Sie sah mich ruhig an, keine Gefühlsregung. Ich sprach sachlich, das rechnete sie mir an.

Wie gehts Jana?, fragte sie.

Ich schwieg.

Wir haben uns im August getrennt.

Ich wusste es. Es ist nicht der Grund für Ihre Anfrage.

Nein.

Annalena schlug die Stellenliste auf: Es gab eine Vakanz als leitender Projektsachbearbeiter, geringeres Gehalt, vier Monate Probezeit.

Wir haben diese Stelle, sagte sie ruhig. Das Gehalt ist etwa halb so hoch wie früher, im Erfolgsfall ist eine Anpassung möglich. Bringen Sie die Unterlagen morgen bis zwölf zur Personalabteilung, Frau Karina Huber ist zuständig. Ich entscheide nicht persönlich, das läuft standardmäßig.

Ich sah sie unsicher an.

Meinen Sie das ernst?

Ich bin immer ernst.

Anna…

Frau Hoffmeister, bitte.

Ich akzeptierte das, nickte.

Frau Hoffmeister. Ich nehme an.

Gut. Dann bis morgen.

Ich stand auf, wollte gehen, drehte mich noch einmal.

Du hattest Recht damals. Ich war ungerecht.

Sie legte den Stift ab.

Sie sagten, ich sei ein Anker. Wissen Sie stimmt. Ein Anker verhindert Wachstum. Ich habe keinen Anker mehr. Wie Sie sehen.

Ich schwieg. Ging hinaus.

Sie saß noch eine Minute da, vielleicht zwei, schloss die Akte, sah die Nachrichten durch: eine Einladung des Investmentpartners zu einem Treffen nächste Woche. Sie schrieb zurück: Mittwoch, elf Uhr bestätigt.

Sie legte das Handy weg, zog den Mantel an, nahm die Tasche.

Karina, ich bin für heute durch. Wenn Herr Braun morgen kommt, bitte zu Frau Huber bringen.

Natürlich, Frau Hoffmeister. Brauchen Sie noch etwas?

Nein. Guten Abend.

Der Aufzug brachte sie ins Erdgeschoss. Sie trat hinaus durch die Glastür.

Draussen regnete es nicht mehr.

Der Himmel über München war blass, fast weiß typischer November, wenn die Sonne tief steht. Lange Schatten von den Laternen und Bäumen fächerten über den Gehweg. Annalena stand auf der Treppe. Die Luft war kalt, aber klar. Sie atmete tief ein, dann noch einmal.

Ein Wagen bog um die Ecke. Dann war es still.

Sie ging über den Parkplatz zum Auto, die bestätigte Mittwochbesprechung im Handy. In Gedanken sortierte sie schon die Fragen für den neuen Deal: Struktur, Schulden, Personal. Es war eine gute Arbeit ihre Arbeit.

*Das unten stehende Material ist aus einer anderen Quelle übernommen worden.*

(** What the rejection sampler answers: every request whose step is complete has a row of
    tokens of the vocabulary, one more than its drafts at most, with placeholders behind them;
    [known] is [get_token_id]. *)
Context (row emitted : Req -> list Z) (known : Req -> Z -> Z).

Record verified : Prop := {
  ve_rows : sampled = row <$> xs;
  ve_some : forall x, x ∈ xs -> row x <> [];
  ve_emitted : forall x, x ∈ xs -> discarded x = false -> emitted x <> [] /\ Forall (valid (vocab_size cfg)) (emitted x) /\
    len (emitted x) <= len (drafted drafts x) + 1 /\ exists k, row x = emitted x ++ replicate k (-1);
  ve_discarded : forall x, x ∈ xs -> discarded x = true -> drafted drafts x = [];
  ve_requests : forall x, x ∈ xs -> requests !! x_id x = Some (known x)
}.

Hypothesis V : verified.

Definition kept_count (x : Req) : Z := if discarded x then 0 else len (emitted x).
Definition rejected (x : Req) : Z :=
  if 0 <? len (drafted drafts x) then len (drafted drafts x) + 1 - kept_count x else 0.

(** The position of the last token kept, its column in the window, and the token behind it. *)
Definition last_kept (x : Req) : Z := x_computed x + x_sched x - 1 - rejected x.
Definition column_of (x : Req) : Z := front r use_spec x + x_sched x - 1 - rejected x.
Definition next_token (x : Req) : Z :=
  if discarded x then known x (x_computed x + x_sched x) else default 0 (last (emitted x)).

Lemma rejected_bounds x : x ∈ xs -> 0 <= rejected x <= len (drafted drafts x).
Proof.
  intros Hx. unfold rejected, kept_count. pose proof (len_nonneg (drafted drafts x)).
  destruct (Z.ltb_spec 0 (len (drafted drafts x))); [|lia]. destruct (discarded x) eqn:Ed.
  - rewrite (ve_discarded V x Hx Ed) in *. unfold len in *. cbn in *. lia.
  - destruct (ve_emitted V x Hx Ed) as (He & _ & Hl & _). destruct (emitted x); [done|]. rewrite len_cons in *.
    pose proof (len_nonneg l). lia.
Qed.

Lemma column_bounds x : x ∈ xs -> 0 <= column_of x < win x.
Proof.
  intros Hx. pose proof (rejected_bounds x Hx). pose proof (do_bound _ _ _ D x Hx).
  destruct (window_facts _ _ _ _ _ _ Hok x Hx) as (F1 & F2 & F3 & F4 & _). unfold column_of, win. lia.
Qed.

(** ** The next tokens *)
Lemma sampled_row x : x ∈ xs -> exists tc, last_valid (vocab_size cfg) (row x) = Ok tc /\
  (discarded x = false -> tc = (next_token x, kept_count x) /\ 0 < kept_count x).
Proof.
  intros Hx. unfold next_token, kept_count. destruct (discarded x) eqn:Ed.
  - destruct (last_valid_total (vocab_size cfg) (row x)) as [tc Htc]; [by apply V|]. by exists tc.
  - destruct (ve_emitted V x Hx Ed) as (He & Hv & _ & k & Hr). destruct (exists_last He) as (e & t & Et). rewrite Hr, Et in *.
    rewrite last_valid_emitted by done. eexists. split; [done|]. intros _. rewrite last_snoc. split; [done|].
    rewrite len_app. pose proof (len_nonneg e). unfold len at 2. cbn. lia.
Qed.

(** The metadata of the step, as far as the drafter reads it. *)
Definition cm_for (cm : CommonAttentionMetadata) : Prop :=
  cm_query_start_loc cm = 0 :: sums 0 (win <$> xs) /\ cm_seq_lens cm = (fun x => x_computed x + x_sched x) <$> xs.

Lemma backups_ok cm : cm_for cm -> mapM (fun i =>
    req ← of_option (py_nth (req_ids b) i) IndexError;
    get_token_id ← of_option (requests !! req) KeyError;
    seq_len ← of_option (py_nth (cm_seq_lens cm) i) IndexError;
    Ok (get_token_id seq_len)) (py_range n) = Ok ((fun x => known x (x_computed x + x_sched x)) <$> xs).
Proof.
  intros [_ ->]. assert (py_range n = x_row <$> xs) as ->.
  { apply list_eq. intros i. unfold py_range. rewrite list_lookup_fmap. destruct (xs !! i) as [x|] eqn:Hi.
    - pose proof (lookup_lt_Some _ _ _ Hi). unfold n, len. rewrite lookup_seqZ_lt by lia. cbn.
      by rewrite (so_rows _ _ _ _ _ _ Hok i x Hi).
    - apply lookup_ge_None in Hi. rewrite lookup_seqZ_ge by (unfold n, len; lia). done. }
  apply mapM_over. intros x Hx. rewrite (so_names _ _ _ _ _ _ Hok).
  rewrite (per_request _ _ _ _ _ _ Hok x_id x Hx). cbn [of_option mbind res_bind]. rewrite (ve_requests V x Hx).
  cbn [of_option mbind res_bind]. by rewrite (per_request _ _ _ _ _ _ Hok (fun x => x_computed x + x_sched x) x Hx).
Qed.
Lemma take_prefix {A} (f : Req -> A) l : f <$> xs `prefix_of` l -> py_take n l = f <$> xs.
Proof. intros [rest ->]. apply take_front. unfold n, len. by rewrite length_fmap. Qed.

Lemma next_tokens_ok {H} cm mask (s : Drafter H) : cm_for cm -> discarded <$> xs `prefix_of` mask ->
  n <= len (backup_next_token_ids s) -> exists backup,
  len backup = len (backup_next_token_ids s) /\ prepare_next_token_ids_padded cfg cm sampled requests b mask s =
    Ok (next_token <$> xs, kept_count <$> xs, set_backup backup s).
Proof.
  intros Hcm Hmask Hb. unfold prepare_next_token_ids_padded. rewrite (so_count _ _ _ _ _ _ Hok). fold n.
  rewrite backups_ok by done. cbn [mbind res_bind]. set (backups := (fun x => known x _) <$> xs).
  assert (Hlb : len backups = n) by (subst backups; unfold n, len; by rewrite length_fmap).
  rewrite store_front by lia. cbn [mbind res_bind]. rewrite (ve_rows V).
  assert (Hres : len (backups ++ drop (length backups) (backup_next_token_ids s)) = len (backup_next_token_ids s)).
  { rewrite len_app. unfold len in *. rewrite length_drop. lia. }
  assert (Hbatch : len (row <$> xs) = n) by (unfold n, len; by rewrite length_fmap). rewrite Hbatch.
  rewrite (take_prefix discarded) by done. rewrite take_front by done. unfold eagle_prepare_next_token_padded.
  set (tc x := match last_valid (vocab_size cfg) (row x) with Ok tc => tc | Raise _ => (0, 0) end).
  rewrite (mapM_over _ row tc); [|intros x Hx; subst tc; cbn; by destruct (sampled_row x Hx) as (t & -> & _)].
  cbn [mbind res_bind]. subst backups. do 4 (rewrite ?np_zip_fmap; cbn [mbind res_bind fst snd]).
  eexists. split; [exact Hres|]. do 3 f_equal.
  - apply list_fmap_ext. intros i x Hx%list_elem_of_lookup_2. destruct (sampled_row x Hx) as (t & Et & Ht). subst tc.
    unfold next_token. cbn. rewrite Et. destruct (discarded x) eqn:Ed; [done|]. destruct (Ht eq_refl) as [-> Hk].
    cbn. unfold next_token. by rewrite Ed, (proj2 (Z.ltb_lt 0 _)).
  - apply list_fmap_ext. intros i x Hx%list_elem_of_lookup_2. destruct (sampled_row x Hx) as (t & Et & Ht). subst tc.
    unfold kept_count. cbn. rewrite Et. destruct (discarded x) eqn:Ed; [done|]. destruct (Ht eq_refl) as [-> Hk].
    cbn. unfold kept_count. by rewrite Ed.
Qed.

(** ** The rows drafted from *)
Let ys := marks r use_spec drafts 0 0 xs.

Definition index_of (y : Z * Z * Req) : Z := y.1.1 + column_of y.2.

Lemma index_token_end y : token_end r use_spec y - 1 - rejected y.2 = index_of y.
Proof. unfold token_end, index_of, column_of. lia. Qed.

Lemma plain_indices : np_zip (fun q p => q - 1 - p) (sums 0 (win <$> xs)) (back r use_spec <$> xs) =
  Ok ((fun y => token_end r use_spec y - 1) <$> ys).
Proof.
  rewrite np_zip_same by (by rewrite length_sums, !length_fmap).
  destruct (marks_ends _ _ _ _ _ _ Hok drafts 0 0 xs) as [E _]; [done|].
  change ((fun y => token_end r use_spec y - 1) <$> ys) with ((fun y => (fun q => q - 1) (token_end r use_spec y)) <$> ys).
  rewrite (list_fmap_compose (token_end r use_spec) (fun q => q - 1)). unfold ys. rewrite <- E. f_equal. apply zip_pred.
Qed.

Lemma index_lookup i x : xs !! i = Some x ->
  (index_of <$> ys) !! i = Some (off win xs i + column_of x).
Proof.
  intros Hi. destruct (mark_lookup r use_spec xs drafts i x Hi) as [s Hs]. unfold ys. by rewrite list_lookup_fmap, Hs.
Qed.
(** With one window length, windows follow each other at its multiples. *)
Context (W : Z) (same_window : forall x, x ∈ xs -> win x = W).

Lemma off_same i : (i <= length xs)%nat -> off win xs i = Z.of_nat i * W.
Proof.
  intros Hi. unfold off. assert (win <$> take i xs = replicate i W) as ->.
  { apply list_eq. intros k. rewrite list_lookup_fmap. destruct (decide (k < i)%nat) as [Hk|Hk].
    - rewrite lookup_take_lt, lookup_replicate_2 by done. destruct (lookup_lt_is_Some_2 xs k) as [x Hx]; [lia|].
      rewrite Hx. cbn. f_equal. apply same_window. by eapply list_elem_of_lookup_2.
    - rewrite !lookup_ge_None_2; [done|by rewrite length_replicate; lia|rewrite length_take; lia]. }
  clear. induction i as [|i IH]; [done|]. cbn [replicate]. rewrite sumZ_cons, IH. lia.
Qed.

Lemma window_pos : 0 < W.
Proof.
  pose proof (so_some _ _ _ _ _ _ Hok) as Hs. destruct (xs !! 0%nat) as [x|] eqn:Hx.
  - apply list_elem_of_lookup_2 in Hx. pose proof (column_bounds x Hx). rewrite (same_window x Hx) in *. lia.
  - apply lookup_ge_None in Hx. by destruct (nil_length_inv xs); [lia|].
Qed.

Lemma total_windows : sumZ (win <$> xs) = n * W.
Proof.
  pose proof (off_same (length xs) (le_n _)) as E. unfold off in E. by rewrite firstn_all in E.
Qed.

(** The rows drafted from: one in every window. *)
Definition indices : list Z := index_of <$> ys.

Lemma indices_lookup i x : xs !! i = Some x -> indices !! i = Some (Z.of_nat i * W + column_of x).
Proof.
  intros Hi. unfold indices. rewrite (index_lookup i x Hi), off_same; [done|]. apply lookup_lt_Some in Hi. lia.
Qed.

Lemma indices_length : length indices = length xs.
Proof. unfold indices, ys. rewrite length_fmap, <- (length_fmap (fun y => y.2)), (marks_reqs _ _ _ (fun x => x)). by rewrite list_fmap_id. Qed.

Lemma indices_elem j : j ∈ indices -> exists i x, xs !! i = Some x /\ j = Z.of_nat i * W + column_of x.
Proof.
  intros [i Hj]%list_elem_of_lookup. pose proof (lookup_lt_Some _ _ _ Hj) as Hi. rewrite indices_length in Hi.
  destruct (lookup_lt_is_Some_2 xs i Hi) as [x Hx]. rewrite (indices_lookup i x Hx) in Hj. injection Hj as <-. by exists i, x.
Qed.

Lemma column_in_window i x : xs !! i = Some x -> 0 <= column_of x < W.
Proof. intros Hx%list_elem_of_lookup_2. rewrite <- (same_window x Hx). by apply column_bounds. Qed.

Lemma index_unique i j x y c : xs !! i = Some x -> xs !! j = Some y -> 0 <= c < W ->
  Z.of_nat i * W + c = Z.of_nat j * W + column_of y -> i = j /\ c = column_of y.
Proof.
  intros Hi Hj Hc E. pose proof (column_in_window j y Hj). destruct (Z.lt_trichotomy (Z.of_nat i) (Z.of_nat j)) as [?|[?|?]]; [nia| |nia].
  split; [lia|]. nia.
Qed.

Lemma indices_NoDup : NoDup indices.
Proof.
  apply NoDup_alt. intros i j k Hi Hj. pose proof (lookup_lt_Some _ _ _ Hi) as Li. pose proof (lookup_lt_Some _ _ _ Hj) as Lj.
  rewrite indices_length in Li, Lj. destruct (lookup_lt_is_Some_2 xs i Li) as [x Hx]. destruct (lookup_lt_is_Some_2 xs j Lj) as [y Hy].
  rewrite (indices_lookup i x Hx) in Hi. rewrite (indices_lookup j y Hy) in Hj. injection Hi as <-. injection Hj as Hj.
  by destruct (index_unique i j x y (column_of x) Hx Hy (column_in_window i x Hx) (eq_sym Hj)).
Qed.

Lemma indices_range : Forall (fun j => 0 <= j < n * W) indices.
Proof.
  apply Forall_forall. intros j (i & x & Hi & ->)%indices_elem. pose proof (column_in_window i x Hi).
  apply lookup_lt_Some in Hi. unfold n, len. nia.
Qed.
(** ** The drafter *)
Context {H : Type} (zero : H) (empty empty_positions : Z -> Z -> list (list Z))
  (empty_hidden : Z -> Z -> Z -> list (list (list H))) (empty_row : Z -> list Z).
Context (empty_shape : forall n q, shaped (Z.to_nat n) (Z.to_nat q) (empty n q) /\ shaped (Z.to_nat n) (Z.to_nat q) (empty_positions n q))
  (empty_hidden_shape : forall n q h, shaped (Z.to_nat n) (Z.to_nat q) (empty_hidden n q h))
  (empty_row_length : forall n, length (empty_row n) = Z.to_nat n).
Context (model : Call H -> res (list (list H) * list Z)) (M : model_ok cfg model).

Sie setzte sich, legte die Tasche auf den Nebensitz.

Das helle, blasse Novemberlicht spiegelte sich schemenhaft in der Windschutzscheibe. Annalena schaute einen Moment. Dann drehte sie den Zündschlüssel.

Heute habe ich verstanden: Manchmal ist das Leben ein Hafen, manchmal ein offenes Meer. Ein Anker kann Sicherheit geben oder Stillstand bedeuten. Ich habe gelernt, ihn zu lichten, auch wenn es schwerfällt.